In the material below, the lines from the one containing "(** [install_wake_us] is" through the one containing "let d := earlier (negb (install_wake_us" are to be given again exactly, ends included, and no others.

Records for this exercise below:

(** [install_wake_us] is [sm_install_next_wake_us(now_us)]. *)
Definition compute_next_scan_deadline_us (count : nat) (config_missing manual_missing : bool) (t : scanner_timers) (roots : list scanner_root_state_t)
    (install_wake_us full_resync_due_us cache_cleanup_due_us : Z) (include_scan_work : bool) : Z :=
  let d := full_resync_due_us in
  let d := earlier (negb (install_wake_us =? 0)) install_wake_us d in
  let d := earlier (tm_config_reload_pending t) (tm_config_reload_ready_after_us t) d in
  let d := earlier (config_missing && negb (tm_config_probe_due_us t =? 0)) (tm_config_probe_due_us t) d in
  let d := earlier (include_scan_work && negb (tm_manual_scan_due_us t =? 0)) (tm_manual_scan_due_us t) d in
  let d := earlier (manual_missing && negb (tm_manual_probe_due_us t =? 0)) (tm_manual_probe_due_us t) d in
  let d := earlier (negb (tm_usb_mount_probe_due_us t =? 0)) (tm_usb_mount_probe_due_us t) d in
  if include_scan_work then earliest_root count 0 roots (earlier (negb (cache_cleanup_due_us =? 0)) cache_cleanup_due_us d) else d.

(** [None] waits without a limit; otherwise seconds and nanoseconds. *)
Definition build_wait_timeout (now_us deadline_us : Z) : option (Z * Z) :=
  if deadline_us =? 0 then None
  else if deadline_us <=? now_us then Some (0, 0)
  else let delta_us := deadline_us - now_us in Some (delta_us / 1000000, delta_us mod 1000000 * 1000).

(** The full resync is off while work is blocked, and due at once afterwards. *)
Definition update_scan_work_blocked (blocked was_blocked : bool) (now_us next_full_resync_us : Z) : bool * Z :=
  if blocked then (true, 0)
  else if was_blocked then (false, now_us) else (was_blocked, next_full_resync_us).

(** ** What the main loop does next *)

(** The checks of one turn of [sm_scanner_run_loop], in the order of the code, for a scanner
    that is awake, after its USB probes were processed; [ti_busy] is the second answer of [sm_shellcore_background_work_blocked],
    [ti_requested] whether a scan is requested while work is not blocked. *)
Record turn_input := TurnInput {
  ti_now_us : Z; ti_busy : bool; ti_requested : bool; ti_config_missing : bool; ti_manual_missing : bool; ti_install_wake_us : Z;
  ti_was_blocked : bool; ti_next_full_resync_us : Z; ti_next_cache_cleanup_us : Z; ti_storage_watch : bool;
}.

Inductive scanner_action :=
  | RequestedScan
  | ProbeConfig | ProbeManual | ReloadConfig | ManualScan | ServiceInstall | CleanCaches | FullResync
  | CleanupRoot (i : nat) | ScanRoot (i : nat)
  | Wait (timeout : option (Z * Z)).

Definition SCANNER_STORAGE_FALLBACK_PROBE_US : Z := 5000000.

End of Records for this exercise.
Records for this exercise below:

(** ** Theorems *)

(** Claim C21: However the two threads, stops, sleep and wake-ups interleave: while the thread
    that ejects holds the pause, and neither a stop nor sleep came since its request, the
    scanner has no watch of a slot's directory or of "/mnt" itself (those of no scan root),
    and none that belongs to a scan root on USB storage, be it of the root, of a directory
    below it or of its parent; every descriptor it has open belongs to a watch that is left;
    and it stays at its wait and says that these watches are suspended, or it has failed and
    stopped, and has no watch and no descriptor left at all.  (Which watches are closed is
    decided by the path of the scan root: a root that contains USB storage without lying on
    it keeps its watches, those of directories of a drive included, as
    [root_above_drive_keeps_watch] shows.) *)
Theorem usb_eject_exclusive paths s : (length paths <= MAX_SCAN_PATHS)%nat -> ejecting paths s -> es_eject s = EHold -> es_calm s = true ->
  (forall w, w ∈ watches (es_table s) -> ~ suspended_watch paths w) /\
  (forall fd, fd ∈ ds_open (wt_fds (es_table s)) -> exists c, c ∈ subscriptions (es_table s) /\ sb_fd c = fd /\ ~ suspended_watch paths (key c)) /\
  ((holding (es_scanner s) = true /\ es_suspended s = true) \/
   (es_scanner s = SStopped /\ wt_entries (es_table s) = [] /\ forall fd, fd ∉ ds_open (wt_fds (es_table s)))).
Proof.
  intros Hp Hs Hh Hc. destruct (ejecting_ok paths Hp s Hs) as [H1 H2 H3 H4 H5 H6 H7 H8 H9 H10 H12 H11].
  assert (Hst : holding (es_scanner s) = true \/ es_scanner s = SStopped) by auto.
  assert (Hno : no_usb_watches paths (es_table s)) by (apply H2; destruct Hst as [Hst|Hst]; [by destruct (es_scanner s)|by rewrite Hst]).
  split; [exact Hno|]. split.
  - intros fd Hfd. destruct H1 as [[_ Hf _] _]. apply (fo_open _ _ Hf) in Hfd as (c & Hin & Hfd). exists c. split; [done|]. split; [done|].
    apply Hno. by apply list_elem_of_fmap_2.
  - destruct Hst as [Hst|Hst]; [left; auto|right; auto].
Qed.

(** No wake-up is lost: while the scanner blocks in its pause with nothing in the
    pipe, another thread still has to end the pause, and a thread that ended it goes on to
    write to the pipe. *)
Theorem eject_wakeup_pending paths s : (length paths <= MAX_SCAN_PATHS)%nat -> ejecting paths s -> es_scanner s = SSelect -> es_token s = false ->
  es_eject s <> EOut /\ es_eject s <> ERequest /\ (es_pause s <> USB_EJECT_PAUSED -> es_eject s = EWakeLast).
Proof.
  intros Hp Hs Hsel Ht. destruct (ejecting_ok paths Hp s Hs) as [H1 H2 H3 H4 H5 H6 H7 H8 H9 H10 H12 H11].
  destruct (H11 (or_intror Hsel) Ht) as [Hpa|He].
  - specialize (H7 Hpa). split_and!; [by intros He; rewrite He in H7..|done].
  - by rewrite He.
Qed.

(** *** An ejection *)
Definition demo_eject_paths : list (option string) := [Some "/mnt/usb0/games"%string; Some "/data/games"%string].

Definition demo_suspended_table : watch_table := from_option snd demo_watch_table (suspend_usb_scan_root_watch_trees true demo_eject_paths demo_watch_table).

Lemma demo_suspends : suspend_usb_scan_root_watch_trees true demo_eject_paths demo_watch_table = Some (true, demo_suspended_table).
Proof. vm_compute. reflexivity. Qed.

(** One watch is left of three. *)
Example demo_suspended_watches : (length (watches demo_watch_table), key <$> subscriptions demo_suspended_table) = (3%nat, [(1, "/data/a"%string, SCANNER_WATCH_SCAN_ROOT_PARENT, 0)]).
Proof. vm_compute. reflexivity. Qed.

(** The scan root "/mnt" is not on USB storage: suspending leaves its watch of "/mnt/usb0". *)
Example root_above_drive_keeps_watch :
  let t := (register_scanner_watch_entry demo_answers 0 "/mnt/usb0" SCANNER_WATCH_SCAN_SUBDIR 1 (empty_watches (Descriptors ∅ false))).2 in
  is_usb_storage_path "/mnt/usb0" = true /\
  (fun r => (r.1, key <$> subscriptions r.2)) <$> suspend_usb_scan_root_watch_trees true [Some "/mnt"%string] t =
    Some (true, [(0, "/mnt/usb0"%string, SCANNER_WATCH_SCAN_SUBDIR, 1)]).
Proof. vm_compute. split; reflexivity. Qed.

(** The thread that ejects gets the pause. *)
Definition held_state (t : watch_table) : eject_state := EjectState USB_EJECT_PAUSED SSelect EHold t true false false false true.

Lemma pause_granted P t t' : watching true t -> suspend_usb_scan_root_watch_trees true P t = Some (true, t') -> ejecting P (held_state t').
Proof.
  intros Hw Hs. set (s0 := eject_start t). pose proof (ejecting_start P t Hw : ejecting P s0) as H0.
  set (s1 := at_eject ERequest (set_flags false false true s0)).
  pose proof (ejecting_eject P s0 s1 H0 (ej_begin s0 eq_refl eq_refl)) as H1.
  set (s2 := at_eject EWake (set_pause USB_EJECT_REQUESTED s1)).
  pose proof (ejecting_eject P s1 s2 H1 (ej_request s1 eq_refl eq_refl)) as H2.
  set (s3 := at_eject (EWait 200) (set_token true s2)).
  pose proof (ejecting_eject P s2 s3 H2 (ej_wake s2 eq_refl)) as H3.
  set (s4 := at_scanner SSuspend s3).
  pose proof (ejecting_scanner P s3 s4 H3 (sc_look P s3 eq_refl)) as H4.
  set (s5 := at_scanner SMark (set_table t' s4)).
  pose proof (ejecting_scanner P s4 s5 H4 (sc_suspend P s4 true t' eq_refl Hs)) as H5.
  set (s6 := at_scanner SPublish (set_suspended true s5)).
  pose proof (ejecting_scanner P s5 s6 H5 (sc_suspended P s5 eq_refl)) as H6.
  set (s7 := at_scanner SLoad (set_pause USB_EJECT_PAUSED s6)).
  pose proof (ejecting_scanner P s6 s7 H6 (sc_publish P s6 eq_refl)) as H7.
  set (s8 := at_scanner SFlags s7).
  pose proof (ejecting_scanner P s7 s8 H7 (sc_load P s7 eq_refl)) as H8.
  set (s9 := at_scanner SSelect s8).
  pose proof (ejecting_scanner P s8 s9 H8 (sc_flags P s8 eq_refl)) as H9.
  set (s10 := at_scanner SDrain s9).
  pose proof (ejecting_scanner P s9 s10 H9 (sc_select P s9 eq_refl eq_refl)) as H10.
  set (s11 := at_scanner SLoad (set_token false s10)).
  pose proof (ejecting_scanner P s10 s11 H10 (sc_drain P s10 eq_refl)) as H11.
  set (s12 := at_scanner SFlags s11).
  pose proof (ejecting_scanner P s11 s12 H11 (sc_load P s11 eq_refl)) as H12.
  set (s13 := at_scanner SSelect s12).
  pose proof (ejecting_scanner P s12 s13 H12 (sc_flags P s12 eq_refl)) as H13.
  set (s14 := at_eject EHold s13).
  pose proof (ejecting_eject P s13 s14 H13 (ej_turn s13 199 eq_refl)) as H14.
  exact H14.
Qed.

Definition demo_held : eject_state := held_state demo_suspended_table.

End of Records for this exercise.

▸ **Reply to the exercise**
(** [install_wake_us] is [sm_install_next_wake_us(now_us)]. *)
Definition compute_next_scan_deadline_us (count : nat) (config_missing manual_missing : bool) (t : scanner_timers) (roots : list scanner_root_state_t)
    (install_wake_us full_resync_due_us cache_cleanup_due_us : Z) (include_scan_work : bool) : Z :=
  let d := full_resync_due_us in
  let d := earlier (negb (install_wake_us =? 0)) install_wake_us d in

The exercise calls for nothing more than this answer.